* What you should do *
Exactly the lines below from the one with "(** C14. No" up to and including the one with "any commit and" make up the answer, with nothing else added.

START Input material

Lemma reach_merge_ready s h n :
  phase s = Submit → merge_pending s = false → head s = Some h → (0 < n)%N →
  ∃ s1, rtc step s s1 ∧ merge_ready s1 h = true ∧ pr_number s1 = Some n.
Proof.
  intros Hp Hm Hh Hn%N.ltb_lt.
  assert (∃ s0, rtc step s s0 ∧ phase s0 = Submit ∧ merge_pending s0 = false ∧
                head s0 = Some h ∧ pr_number s0 = Some n) as (s0 & H0 & Hp0 & Hm0 & Hh0 & Hn0).
  { destruct (decide (pr_number s = Some n)) as [E|E]; [by exists s|]. eexists; split.
    - advance "forge" (Pr n).
      rewrite bool_decide_eq_true_2 by done. simpl. reflexivity.
    - done. }
  eexists. split.
  - etrans; [exact H0|].
    advance "sentinel" (Decide (review_round s0) Submit true "ok" (revision s0) (Some h)).
    advance "human" (Decide (review_round s0) Submit true "ok" (revision s0) (Some h)).
    advance "sentinel" (ReviewDelivered (review_round s0)). reflexivity.
  - split; [apply merge_ready_true; simpl | done]. split_and!; eauto.
Qed.

(** C14. No ticket gets stuck: from every record that is not done (reachable or
    not, blocked or rejected, even with a merge reservation left behind), for
    any commit and any pull request number, some sequence of requests leads to
    a reviewed merge of that commit and that pull request. *)
Theorem lifecycle_can_complete s h n sha :
  phase s ≠ Done → (revision s + 1 < U64_MOD)%N → is_blank h = false → (0 < n)%N →
  sha ≠ "" →
  ∃ s1 s', rtc step s s1 ∧ apply s1 "vessel" (Merged n h sha) 0 = Ok s' ∧ phase s' = Done.
Proof.
  intros HD Hr Hh Hn Hsha.
  destruct (reach_planning s HD) as (s1 & R1 & P1 & M1 & V1).
  destruct (reach_building s1 P1 M1) as (s2 & R2 & P2 & M2); [by rewrite V1|].
  destruct (reach_submit s2 h P2 M2 Hh) as (s3 & R3 & P3 & M3 & H3).
  destruct (reach_merge_ready s3 h n P3 M3 H3 Hn) as (s4 & R4 & Hmr & Hn4).
  exists s4. eexists. split; [by repeat (etrans; [eassumption|])|]. split.
  - apply apply_continue; [done | |by right|].
    + apply merge_ready_true in Hmr as (_ & -> & _). done.
    + simpl. unfold apply_merged. rewrite Hmr, Hn4, !(bool_decide_eq_true_2 (_ = _)) by done.
      replace (is_empty sha) with false by by destruct sha. reflexivity.
  - done.
Qed.

Lemma lifecycle_can_complete_witness :
  ∃ s1 s', rtc step (set_phase Blocked default) s1 ∧
           apply s1 "vessel" (Merged 7 "abc" "f00") 0 = Ok s' ∧ phase s' = Done.
Proof.
  apply (lifecycle_can_complete (set_phase Blocked default) "abc" 7 "f00");
    [discriminate | vm_compute; reflexivity | vm_compute; reflexivity
    | vm_compute; reflexivity | discriminate].
Defined.

(** ** Phase names *)

(** [Phase::parse] inverts [Phase::as_str] and accepts nothing else. *)
Theorem phase_parse_roundtrip p s : phase_parse s = Ok p ↔ phase_as_str p = s.
Proof.
  split.
  - unfold phase_parse. destruct (list_find _ _) as [[i q]|] eqn:E; [|done].
    intros [= ->]. by apply list_find_Some in E as (_ & ? & _).
  - intros <-. by destruct p.
Qed.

END Input material

* Output for this task *
(** C14. No ticket gets stuck: from every record that is not done (reachable or
    not, blocked or rejected, even with a merge reservation left behind), for
    any commit and any pull request number, some sequence of requests leads to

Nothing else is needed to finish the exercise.